**WHAT THE EXERCISE ASKS:** Set down exactly the entries below, beginning at their first line and ending at the line with "Fallible stages return".
--- EXCERPTED RECORDS Enclosed Below ---
(* ===== verification/_CoqProject ===== *)
-Q . S2P
Prelude.v
Raster.v
Reclassify.v
RasterCalc.v
Mosaic.v
FillNoData.v
GridAligner.v
Heatmap.v
IUHD.v
Grid.v
Rasterize.v
Pipeline.v
Stages.v
Adult.v
AdultVector.v
Composition.v
IUHDModel.v
Lemma mapM_Permutation {A B} (f : A -> option B) (l l' : list A) (vs : list B) :
  l ≡ₚ l' -> mapM f l = Some vs -> exists vs', mapM f l' = Some vs' /\ vs ≡ₚ vs'.
Proof.
  intros Hp. revert vs.
  induction Hp as [|x l l' Hp IH|x y l|l l' l'' H1 IH1 H2 IH2]; intros vs Hvs.
  - by exists vs.
  - simpl in Hvs. destruct (f x) as [v|] eqn:Ex; simpl in Hvs; [|done].
    destruct (mapM f l) as [ws|]; simpl in Hvs; [|done]. injection Hvs as <-.
    destruct (IH ws eq_refl) as (ws' & Hl' & Hp'). exists (v :: ws'). simpl.
    rewrite Ex, Hl'. split; [done|]. by constructor.
  - simpl in Hvs. destruct (f y) as [vy|] eqn:Ey; simpl in Hvs; [|done].
    destruct (f x) as [vx|] eqn:Ex; simpl in Hvs; [|done].
    destruct (mapM f l) as [ws|] eqn:El; simpl in Hvs; [|done]. injection Hvs as <-.
    exists (vx :: vy :: ws). simpl. rewrite Ex, Ey, El. split; [done|]. constructor.
  - destruct (IH1 vs Hvs) as (vs1 & H1' & Hp1). destruct (IH2 vs1 H1') as (vs2 & H2' & Hp2).
    exists vs2. split; [done|]. by rewrite Hp1.
Qed.

(** ** The error monad [E + A]

    Fallible stages return [inl] of an error or [inr] of a result; the
    instances below give them stdpp's [x ← m; k] notation and [mapM]. *)

#[export, universes(polymorphic)] Instance sum_mret {E} : MRet (sum E) := λ A x, inr x.
#[export, universes(polymorphic)] Instance sum_mbind {E} : MBind (sum E) :=
  λ A B f m, match m with inl e => inl e | inr x => f x end.
Lemma sum_bind_inr {E A B} (m : E + A) (f : A -> E + B) (y : B) :
  (m ≫= f) = inr y <-> exists x, m = inr x /\ f x = inr y.
Proof.
  destruct m as [e|x]; simpl; [split; [done | by intros (? & ? & _)]|].
  split; [intros H; by exists x | by intros (? & [= <-] & ?)].
Qed.

Lemma mapM_sum_inr {E A B} (f : A -> E + B) (l : list A) (ys : list B) :
  mapM f l = inr ys <-> Forall2 (λ x y, f x = inr y) l ys.
Proof.
  revert ys. induction l as [|x l IH]; intros ys; simpl.
  - split; [intros [= <-]; constructor | by intros ->%Forall2_nil_inv_l].
  - rewrite sum_bind_inr. setoid_rewrite sum_bind_inr. setoid_rewrite IH. split.
    + intros (y & Hy & ys' & Hys & [= <-]). by constructor.
    + intros (y & ys' & Hy & Hys & ->)%Forall2_cons_inv_l. exists y. split; [done|]. by exists ys'.
Qed.

Lemma sum_bind_assoc {E A B C} (m : E + A) (f : A -> E + B) (g : B -> E + C) :
  ((m ≫= f) ≫= g) = (m ≫= λ x, f x ≫= g).
Proof. by destruct m. Qed.

Lemma mapM_sum_map {E A B C} (f : B -> E + C) (g : A -> B) (l : list A) :
  mapM f (map g l) = mapM (f ∘ g) l.
Proof. induction l as [|x l IH]; simpl; [done|]. by rewrite IH. Qed.

(** Two passes of [mapM] over a list succeed with the same result as one
    pass of the composed function. *)
Lemma mapM_sum_compose {E A B C} (X : E + list B) (F : A -> E + B) (g : B -> E + C)
    (l : list A) :
  (forall ys, X = inr ys <-> mapM F l = inr ys) ->
  forall zs, (X ≫= mapM g) = inr zs <-> mapM (λ x, F x ≫= g) l = inr zs.
Proof.
  intros HX zs. rewrite sum_bind_inr. setoid_rewrite HX. setoid_rewrite mapM_sum_inr.
  clear X HX. revert zs. induction l as [|x l IH]; intros zs.
  - split; [intros (ys & ->%Forall2_nil_inv_l & ->%Forall2_nil_inv_l); constructor|].
    intros ->%Forall2_nil_inv_l. exists []. split; constructor.
  - split.
    + intros (ys & (y & ys' & Hy & Hys & ->)%Forall2_cons_inv_l &
               (z & zs' & Hz & Hzs & ->)%Forall2_cons_inv_l).
      constructor; [by rewrite Hy | apply IH; eauto].
    + intros (z & zs' & Hz & Hzs & ->)%Forall2_cons_inv_l.
      apply sum_bind_inr in Hz as (y & Hy & Hz). apply IH in Hzs as (ys & Hys & Hzs).
      exists (y :: ys). split; by constructor.
Qed.

Lemma sum_bind_inr_ext {E A B} (X Y : E + A) (K : A -> E + B) :
  (forall ys, X = inr ys <-> Y = inr ys) ->
  forall zs, (X ≫= K) = inr zs <-> (Y ≫= K) = inr zs.
Proof. intros HXY zs. rewrite !sum_bind_inr. by setoid_rewrite HXY. Qed.

Lemma mapM_sum_ext {E A B} (f g : A -> E + B) (l : list A) :
  (forall x, f x = g x) -> mapM f l = mapM g l.
Proof. intros Hfg. induction l as [|x l IH]; simpl; [done|]. by rewrite Hfg, IH. Qed.

(** A stage [mapM g] followed by the rest [K] of a pipeline fuses with the
    stage [mapM f] before it. *)
Lemma mapM_sum_cont {E A B C D} (f : A -> E + B) (g : B -> E + C) (K : list C -> E + D)
    (l : list A) (zs : D) :
  (mapM f l ≫= λ ys, mapM g ys ≫= K) = inr zs <-> (mapM (λ x, f x ≫= g) l ≫= K) = inr zs.
Proof.
  rewrite <- (sum_bind_assoc (mapM f l) (mapM g) K). apply sum_bind_inr_ext.
  apply mapM_sum_compose. done.
Qed.

Lemma mapM_sum_cont_map {E A B B' C D} (f : A -> E + B) (h : B -> B') (g : B' -> E + C)
    (K : list C -> E + D) (l : list A) (zs : D) :
  (mapM f l ≫= λ ys, mapM g (map h ys) ≫= K) = inr zs <->
  (mapM (λ x, f x ≫= λ y, g (h y)) l ≫= K) = inr zs.
Proof.
  rewrite <- (mapM_sum_cont f (g ∘ h) K).
  enough ((mapM f l ≫= λ ys, mapM g (map h ys) ≫= K) = (mapM f l ≫= λ ys, mapM (g ∘ h) ys ≫= K))
    as -> by done.
  destruct (mapM f l) as [e|ys]; simpl; [done|]. by rewrite mapM_sum_map.
Qed.

Lemma mapM_sum_last {E A B C} (f : A -> E + B) (g : B -> E + C) (l : list A) (zs : list C) :
  (mapM f l ≫= λ ys, mapM g ys) = inr zs <-> mapM (λ x, f x ≫= g) l = inr zs.
Proof. apply mapM_sum_compose. done. Qed.

Lemma mapM_sum_Forall_exists {E A B} (f : A -> E + B) (P : B -> Prop) (l : list A) :
  Forall (λ x, exists y, f x = inr y /\ P y) l -> exists ys, mapM f l = inr ys /\ Forall P ys.
Proof.
  induction 1 as [|x l (y & Hy & HP) _ (ys & Hys & HPs)]; [by exists []|].
  exists (y :: ys). simpl. rewrite Hy. simpl. rewrite Hys. split; [done | by constructor].
Qed.

Lemma Forall2_impl_Forall {A B} (P : A -> Prop) (R R' : A -> B -> Prop) (l : list A) (k : list B) :
  Forall P l -> Forall2 R l k -> (forall x y, P x -> R x y -> R' x y) -> Forall2 R' l k.
Proof. intros HP HR HPR. induction HR; inversion HP; subst; constructor; auto. Qed.

Lemma Forall2_Forall_r {A B} (P : A -> Prop) (R : A -> B -> Prop) (Q : B -> Prop) (l : list A) (k : list B) :
  Forall P l -> Forall2 R l k -> (forall x y, P x -> R x y -> Q y) -> Forall Q k.
Proof. intros HP HR HPR. induction HR; inversion HP; subst; constructor; eauto. Qed.

Create HintDb raster discriminated.
Create Rewrite HintDb raster.
#[export] Hint Resolve Qle_refl Qeq_refl Qmax_0_l_nonneg Qmax_0_r_nonneg : raster.
#[export] Hint Resolve Forall_zip_with Forall_map_intro : raster.
#[export] Hint Rewrite @length_map @length_zip_with @length_replicate : raster.
(** ** Chained tables: contiguous ascending ranges *)

(** Each class starts where the previous one ends, as in the IUHD, LAI,
    heatmap and wind tables. *)
Fixpoint is_chain (lo : Q) (cs : list raster_class) : bool :=
  match cs with
  | [] => true
  | c :: cs' =>
      match rc_min c, rc_max c with
      | Some l, Some h => (l =? lo) && (lo <? h) && is_chain h cs'
      | _, _ => false
      end
  end.

Fixpoint chain_top (lo : Q) (cs : list raster_class) : Q :=
  match cs with
  | [] => lo
  | c :: cs' => match rc_max c with Some h => chain_top h cs' | None => lo end
  end.

Lemma chain_top_ge (lo : Q) (cs : list raster_class) :
  is_chain lo cs = true -> lo <= chain_top lo cs.
Proof.
  revert lo. induction cs as [|[[l|] [h|] k] cs IH]; intros lo; simpl; try done; [lra|].
  intros Hc. apply andb_true_iff in Hc as [Hc Hrest]. apply andb_true_iff in Hc as [_ Hlt].
  destruct (qltb_spec lo h); [|done]. specialize (IH h Hrest). lra.
Qed.

Lemma range_contains_IncludeMax_chain (lo l h k v : Q) :
  l == lo -> range_contains IncludeMax (RasterClass (Some l) (Some h) k) v =
             range_contains IncludeMax (RasterClass (Some lo) (Some h) k) v.
Proof. intros Hl. unfold range_contains. simpl. by rewrite Hl. Qed.

(** Under the upper-inclusive policy a chained table leaves unmatched
    exactly the values outside [(lo, top]]. *)
Lemma chain_unmatched_iff (lo : Q) (cs : list raster_class) (v : Q) :
  is_chain lo cs = true ->
  reclassify_value IncludeMax cs v = None <-> v <= lo \/ chain_top lo cs < v.
Proof.
  revert lo. induction cs as [|[[l|] [h|] k] cs IH]; intros lo Hc; simpl in *; try done.
  - split; [|done]. intros _. destruct (Qlt_le_dec lo v); [right|left]; lra.
  - apply andb_true_iff in Hc as [Hc Hrest]. apply andb_true_iff in Hc as [Hl Hlt].
    destruct (qeqb_spec l lo) as [Hl'|]; [|done]. destruct (qltb_spec lo h); [|done].
    pose proof (chain_top_ge h cs Hrest).
    rewrite (range_contains_IncludeMax_chain lo l h k v Hl').
    destruct (range_contains IncludeMax _ v) eqn:E.
    + apply range_contains_IncludeMax in E. split; [done|lra].
    + apply range_contains_IncludeMax_false in E. rewrite IH by done. lra.
Qed.

(** A value inside a chained table's range gets one of the table's
    classes, so it satisfies what all the classes satisfy. *)
Lemma chain_class_range (lo : Q) (cs : list raster_class) (P : Q -> Prop) (v : Q) :
  is_chain lo cs = true -> Forall P (map rc_value cs) -> lo < v <= chain_top lo cs ->
  P (default v (reclassify_value IncludeMax cs v)).
Proof.
  intros Hc HP Hv. destruct (reclassify_value _ _ v) as [k|] eqn:E; cbn [default].
  - apply reclassify_value_in in E. by apply (proj1 (Forall_forall _ _) HP).
  - apply (chain_unmatched_iff lo) in E; [lra | done].
Qed.

(** Under the upper-inclusive policy a chained table from [lo] to its
    top classifies exactly the values of [(lo, top]], each into one of its
    classes: the cells it leaves unmatched are those at or below [lo] and
    those above the top. *)
Theorem chain_unmatched (lo : Q) (cs : list raster_class) (v : Q) :
  is_chain lo cs = true ->
  (reclassify_value IncludeMax cs v = None <-> v <= lo \/ chain_top lo cs < v) /\
  (lo < v <= chain_top lo cs ->
   exists k, reclassify_value IncludeMax cs v = Some k /\ k ∈ map rc_value cs).
Proof.
  intros Hc. split; [by apply chain_unmatched_iff|]. intros Hv.
  destruct (reclassify_value IncludeMax cs v) as [k|] eqn:E.
  - exists k. split; [done|]. by eapply reclassify_value_in.
  - apply (chain_unmatched_iff lo) in E; [lra | done].
Qed.

Lemma chain_unmatched_witness :
  is_chain 0.0 (classes_of_numbers laitable) = true /\
  ((reclassify_value IncludeMax (classes_of_numbers laitable) 0 = None <->
    0 <= 0.0 \/ chain_top 0.0 (classes_of_numbers laitable) < 0) /\
   (0.0 < 0 <= chain_top 0.0 (classes_of_numbers laitable) ->
    exists k, reclassify_value IncludeMax (classes_of_numbers laitable) 0 = Some k /\
      k ∈ map rc_value (classes_of_numbers laitable))).
Proof.
  assert (H : is_chain 0.0 (classes_of_numbers laitable) = true) by reflexivity.
  split; [exact H | exact (chain_unmatched 0.0 _ 0 H)].
Defined.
--- End of Enclosed EXCERPTED RECORDS ---
**RESPONSE AREA:**
(* ===== verification/_CoqProject ===== *)
-Q . S2P
Prelude.v
Raster.v
Reclassify.v
RasterCalc.v
Mosaic.v
FillNoData.v
GridAligner.v
Heatmap.v
IUHD.v
Grid.v
Rasterize.v
Pipeline.v
Stages.v
Adult.v
AdultVector.v
Composition.v
IUHDModel.v
Lemma mapM_Permutation {A B} (f : A -> option B) (l l' : list A) (vs : list B) :
  l ≡ₚ l' -> mapM f l = Some vs -> exists vs', mapM f l' = Some vs' /\ vs ≡ₚ vs'.
Proof.
  intros Hp. revert vs.
  induction Hp as [|x l l' Hp IH|x y l|l l' l'' H1 IH1 H2 IH2]; intros vs Hvs.
  - by exists vs.
  - simpl in Hvs. destruct (f x) as [v|] eqn:Ex; simpl in Hvs; [|done].
    destruct (mapM f l) as [ws|]; simpl in Hvs; [|done]. injection Hvs as <-.
    destruct (IH ws eq_refl) as (ws' & Hl' & Hp'). exists (v :: ws'). simpl.
    rewrite Ex, Hl'. split; [done|]. by constructor.
  - simpl in Hvs. destruct (f y) as [vy|] eqn:Ey; simpl in Hvs; [|done].
    destruct (f x) as [vx|] eqn:Ex; simpl in Hvs; [|done].
    destruct (mapM f l) as [ws|] eqn:El; simpl in Hvs; [|done]. injection Hvs as <-.
    exists (vx :: vy :: ws). simpl. rewrite Ex, Ey, El. split; [done|]. constructor.
  - destruct (IH1 vs Hvs) as (vs1 & H1' & Hp1). destruct (IH2 vs1 H1') as (vs2 & H2' & Hp2).
    exists vs2. split; [done|]. by rewrite Hp1.
Qed.

(** ** The error monad [E + A]

    Fallible stages return [inl] of an error or [inr] of a result; the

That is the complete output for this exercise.